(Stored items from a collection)

════════════════

(* ===== verification/V0SchedPriority.v ===== *)
(** * Preemption by priority

    [_schedule_priority_preemption] of the v0 scheduler: sorting the queues and moving
    running groups of lower priority back to the waiting queue. *)

From stdpp Require Import base tactics list gmap sets strings.
From Stdlib Require Import ZArith QArith Lia.
From S2P Require Import Prelude.
From S2P Require Import SamplingParams.
From S2P Require Import V0Sequence.
From S2P Require Import NaiveBlocks.
From S2P Require Import BlockManager.
From S2P Require Import V0Interface.
From S2P Require Import V0Contract.
From S2P Require Import V0Scheduler.
From S2P Require Import V0SchedInv.
From S2P Require Import V0SchedOps.
From S2P Require Import V0SchedLoops.
From S2P Require Import V0SchedPrefill.

Local Open Scope Z_scope.

Lemma insert_with_perm {A} (leb : A -> A -> bool) x l : insert_with leb x l ≡ₚ x :: l.
Proof. induction l as [|y l IH]; [done|]. cbn [insert_with]. case_match; [done|]. rewrite IH. apply Permutation_swap. Qed.

Lemma sort_with_perm {A} (leb : A -> A -> bool) l : sort_with leb l ≡ₚ l.
Proof. induction l as [|x l IH]; [done|]. unfold sort_with in *. cbn [foldr]. by rewrite insert_with_perm, IH. Qed.

Section priority.
Context {M : Type} `{!BlockSpaceOps M} `{!BlockSpaceSpec M}.
Context (c : SchedulerConfig) (cc : V0CacheConfig) (Hcfg : config_ok c cc).
Context (key : nat -> string * Z).
Implicit Types s : V0Scheduler M.
Abbreviation ch := (sc_chunked_prefill_enabled c).
Abbreviation mid := (mid c key).
Abbreviation configured := (configured c cc).

Lemma groups_of_ok s refs : (∀ r, r ∈ refs -> is_Some (v0_groups s !! r)) -> ∃ l, groups_of s refs = Ok l ∧ l.*1 = refs.
Proof.
  induction refs as [|r refs IH]; intros Hg; [by exists []|]. cbn [groups_of]. destruct (Hg r) as [g E]; [by left|].
  rewrite (get_group_ok s r g E). cbn [mbind result_bind]. destruct IH as (l & -> & El); [intros r' Hr'; apply Hg; by right|].
  cbn [mbind result_bind]. eexists. split; [reflexivity|]. cbn. by rewrite El.
Qed.

Lemma sort_by_priority_ok s refs : (∀ r, r ∈ refs -> is_Some (v0_groups s !! r)) -> ∃ l, sort_by_priority s refs = Ok l ∧ l ≡ₚ refs.
Proof.
  intros Hg. destruct (groups_of_ok s refs Hg) as (l & E & <-). unfold sort_by_priority. rewrite E. cbn [mbind result_bind].
  eexists. split; [reflexivity|]. apply fmap_Permutation, sort_with_perm.
Qed.

Lemma mid_groups m gs A C W R T F r : mid m gs A C W R T F -> r ∈ W ++ R -> is_Some (gs !! r).
Proof.
  intros Hm [Hr|Hr]%elem_of_app.
  - destruct (md_w _ _ _ _ _ _ _ _ _ _ Hm r Hr) as (g & q & Hg & _). by exists g.
  - destruct (md_r _ _ _ _ _ _ _ _ _ _ Hm r Hr) as (g & q & ts & Hg & _). by exists g.
Qed.

(** The budget of the default policy before anything was scheduled. *)
Definition idle_budget (b : SchedulingBudget) : Prop := charged c key b [] ∧ bg_num_curr_seqs b <= sc_max_num_seqs c.

Lemma idle_subtract b x n : idle_budget b -> subtract_num_batched_tokens b x n = b ∧ idle_budget (subtract_num_seqs b x 1).
Proof.
  intros [Hb Hs]. split.
  - unfold subtract_num_batched_tokens. rewrite decide_False; [done|]. rewrite (cg_ids _ _ _ _ Hb). apply not_elem_of_nil.
  - unfold subtract_num_seqs. case_decide; [|done]. split; [by destruct Hb; split|]. cbn. lia.
Qed.

Lemma force_preemptions_spec ref n fuel : ∀ s b running count A C,
  configured s -> mid (block_manager s) (v0_groups s) A C (ref :: v0_waiting s) running [] [] -> idle_budget b -> 0 <= n ->
  (length running < fuel)%nat ->
  ∃ s' b' running' count' A' C', force_preemptions fuel ref n 1 s b running count = Ok (s', b', running', count') ∧
    configured s' ∧ mid (block_manager s') (v0_groups s') A' C' (ref :: v0_waiting s') running' [] [] ∧ idle_budget b' ∧
    v0_waiting s' ++ running' ≡ₚ v0_waiting s ++ running ∧ v0_swapped s' = v0_swapped s ∧ _async_stopped s' = _async_stopped s ∧
    v0_max_loras s' = v0_max_loras s ∧ (length running' <= length running)%nat.
Proof.
  induction fuel as [|fuel IH]; intros s b running count A C Hc Hm Hb Hn Hfuel; [lia|]. cbn [force_preemptions].
  destruct (last running) as [victim|] eqn:El; [|exists s, b, running, count, A, C; done]. apply last_split in El.
  assert (Hvic : victim ∈ running) by (rewrite El; apply elem_of_app; right; by left).
  destruct (md_r _ _ _ _ _ _ _ _ _ _ Hm victim Hvic) as (gv & qv & ts & Hgv & [O1 O2 O3 O4 O5 O6 O7] & Hst & Hsg & _).
  rewrite (get_group_ok s victim gv Hgv). cbn [mbind result_bind].
  destruct (allocate_spec c cc Hcfg key s ref A C _ _ _ _ Hc Hm) as (g & q & Hg & _ & _ & _ & _ & st & Est & _).
  rewrite (get_group_ok s ref g Hg). cbn [mbind result_bind].
  destruct (priority_leb _ _); [exists s, b, running, count, A, C; done|]. rewrite Est. cbn [mbind result_bind].
  assert (Hfits : ∃ fits, (if (0 <? n) && bool_decide (st = AllocOK) then can_schedule b n 1 else Ok false) = Ok fits).
  { destruct (_ && _); [|by eauto]. destruct (can_schedule_ok b n Hn) as (ok & -> & _). eauto. }
  destruct Hfits as [[] ->]; cbn [mbind result_bind]; [exists s, b, running, count, A, C; done|].
  rewrite (num_new_spec c cc Hcfg s gv qv _ _ _ Hc O1 Hst Hsg O6). cbn [mbind result_bind fst].
  rewrite (max_running_one gv qv O1 (status_unfinished qv _ Hst eq_refl)).
  destruct (idle_subtract b (sg_request_id gv) (uncomputed qv) Hb) as [-> Hb'].
  assert (Hm' : mid (block_manager s) (v0_groups s) A C (ref :: v0_waiting s) (victim :: removelast running) [] []).
  { eapply mid_perm; [reflexivity| |reflexivity|reflexivity|exact Hm]. rewrite El at 1. by rewrite <-Permutation_cons_append. }
  destruct (preempt_spec c cc Hcfg key s victim A C _ _ _ _ Hc Hm') as (s1 & A1 & C1 & E1 & Hm1 & [F1 F2 F3 F4 F5 F6 F7] & _).
  rewrite E1. cbn [mbind result_bind snd]. set (s2 := v0_with_waiting s1 _).
  destruct (IH s2 (subtract_num_seqs b (sg_request_id gv) 1) (removelast running) (count + 1) A1 C1) as (s' & b' & run' & n' & A' & C' & E & K1 & K2 & K3 & K4 & K5 & K6 & K7 & K8).
  - destruct Hc. split; cbn; congruence.
  - cbn. rewrite F4. eapply mid_perm; [|reflexivity|reflexivity|reflexivity|exact Hm1]. apply Permutation_swap.
  - done.
  - done.
  - rewrite El in Hfuel. rewrite length_app in Hfuel. cbn in Hfuel. lia.
  - exists s', b', run', n', A', C'. split; [done|]. split; [done|]. split; [done|]. split; [done|]. split; [|cbn in *; split; [congruence|split; [congruence|split; [congruence|rewrite El, length_app; cbn; lia]]]].
    rewrite K4. change (v0_waiting s2) with (victim :: v0_waiting s1). rewrite F4. clear -El. rewrite El at 2.
    rewrite app_assoc. apply (Permutation_cons_append (v0_waiting s ++ removelast running)).
Qed.

Lemma priority_preemption_spec v A C :
  configured (lv_s v) -> mid (block_manager (lv_s v)) (v0_groups (lv_s v)) A C (v0_waiting (lv_s v)) (v0_running (lv_s v)) [] [] ->
  idle_budget (lv_budget v) ->
  ∃ v' n A' C', _schedule_priority_preemption v = Ok (v', n) ∧ configured (lv_s v') ∧
    mid (block_manager (lv_s v')) (v0_groups (lv_s v')) A' C' (v0_waiting (lv_s v')) (v0_running (lv_s v')) [] [] ∧ idle_budget (lv_budget v') ∧
    v0_waiting (lv_s v') ++ v0_running (lv_s v') ≡ₚ v0_waiting (lv_s v) ++ v0_running (lv_s v) ∧
    v0_swapped (lv_s v') = v0_swapped (lv_s v) ∧ _async_stopped (lv_s v') = _async_stopped (lv_s v) ∧
    v0_max_loras (lv_s v') = v0_max_loras (lv_s v) ∧ lv_loras v' = lv_loras v ∧
    len (v0_running (lv_s v')) <= len (v0_running (lv_s v)).
Proof.
  intros Hc Hm Hb. unfold _schedule_priority_preemption. set (s := lv_s v) in *.
  destruct (sort_by_priority_ok s (v0_running s)) as (run & Er & Hrun); [intros r Hr; eapply mid_groups; [exact Hm|set_solver]|].
  rewrite Er. cbn [mbind result_bind].
  assert (Hx : ∃ s1 b1 run1 n1 A1 C1, (match v0_waiting s with
      | [] => Ok (s, lv_budget v, run, 0)
      | ref :: rest =>
          g ← get_group s ref;
          n ← _get_num_new_uncached_and_cached_tokens s g WAITING false (lv_budget v);
          y ← force_preemptions (S (length run)) ref n.1 (get_max_num_running_seqs g) (v0_with_waiting s rest) (lv_budget v) run 0;
          let '(s, b, running, count) := y in Ok (v0_with_waiting s (ref :: v0_waiting s), b, running, count)
      end) = Ok (s1, b1, run1, n1) ∧ configured s1 ∧ mid (block_manager s1) (v0_groups s1) A1 C1 (v0_waiting s1) run1 [] [] ∧ idle_budget b1 ∧
      v0_waiting s1 ++ run1 ≡ₚ v0_waiting s ++ v0_running s ∧ v0_swapped s1 = v0_swapped s ∧ _async_stopped s1 = _async_stopped s ∧
      v0_max_loras s1 = v0_max_loras s ∧ (length run1 <= length run)%nat).
  { destruct (v0_waiting s) as [|ref rest] eqn:Ew.
    - exists s, (lv_budget v), run, 0, A, C. split; [done|]. split; [done|]. split; [|rewrite Ew, Hrun; done]. rewrite Ew.
      eapply mid_perm; [reflexivity|symmetry; exact Hrun|reflexivity|reflexivity|exact Hm].
    - destruct (md_w _ _ _ _ _ _ _ _ _ _ Hm ref) as (g & q & Hg & [O1 O2 O3 O4 O5 O6 O7] & Hst & Hpf & Hcomp); [by left|].
      rewrite (get_group_ok s ref g Hg). cbn [mbind result_bind]. pose proof (staged_waiting q O4 Hpf Hcomp) as Hsg.
      rewrite (num_new_spec c cc Hcfg s g q _ _ _ Hc O1 Hst Hsg O6). cbn [mbind result_bind fst].
      rewrite (max_running_one g q O1 (status_unfinished q _ Hst eq_refl)).
      destruct (force_preemptions_spec ref (uncomputed q) (S (length run)) (v0_with_waiting s rest) (lv_budget v) run 0 A C)
        as (s1 & b1 & run1 & n1 & A1 & C1 & E & K1 & K2 & K3 & K4 & K5 & K6 & K7 & K8); [done| |done|destruct Hsg as [_ [[_ ->]|[_ ?]]]; lia|lia|].
      { cbn. eapply mid_perm; [reflexivity|symmetry; exact Hrun|reflexivity|reflexivity|exact Hm]. }
      rewrite E. cbn [mbind result_bind]. eexists _, _, _, _, A1, C1. split; [reflexivity|]. split; [done|]. split; [done|]. split; [done|].
      split; [|done]. cbn. rewrite K4. cbn. by rewrite Hrun. }
  destruct Hx as (s1 & b1 & run1 & n1 & A1 & C1 & E & K1 & K2 & K3 & K4 & K5 & K6 & K7 & K8). rewrite E. cbn [mbind result_bind].
  destruct (sort_by_priority_ok s1 (v0_waiting s1)) as (wt & Ew & Hwt); [intros r Hr; eapply mid_groups; [exact K2|set_solver]|].
  rewrite Ew. cbn [mbind result_bind]. eexists _, n1, A1, C1. split; [reflexivity|]. cbn. split; [done|]. split.
  { eapply mid_perm; [symmetry; exact Hwt|reflexivity|reflexivity|reflexivity|exact K2]. }
  split; [done|]. rewrite Hwt. apply Permutation_length in Hrun. split_and!; try done. lia.
Qed.
End priority.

════════════════

WORK ORDER → The lines from the one with "eapply mid_perm; [symmetry;" through the final line of the data are to be reproduced exactly, both included, with no other lines.

ANSWER SECTION →
  { eapply mid_perm; [symmetry; exact Hwt|reflexivity|reflexivity|reflexivity|exact K2]. }
  split; [done|]. rewrite Hwt. apply Permutation_length in Hrun. split_and!; try done. lia.
Qed.
End priority.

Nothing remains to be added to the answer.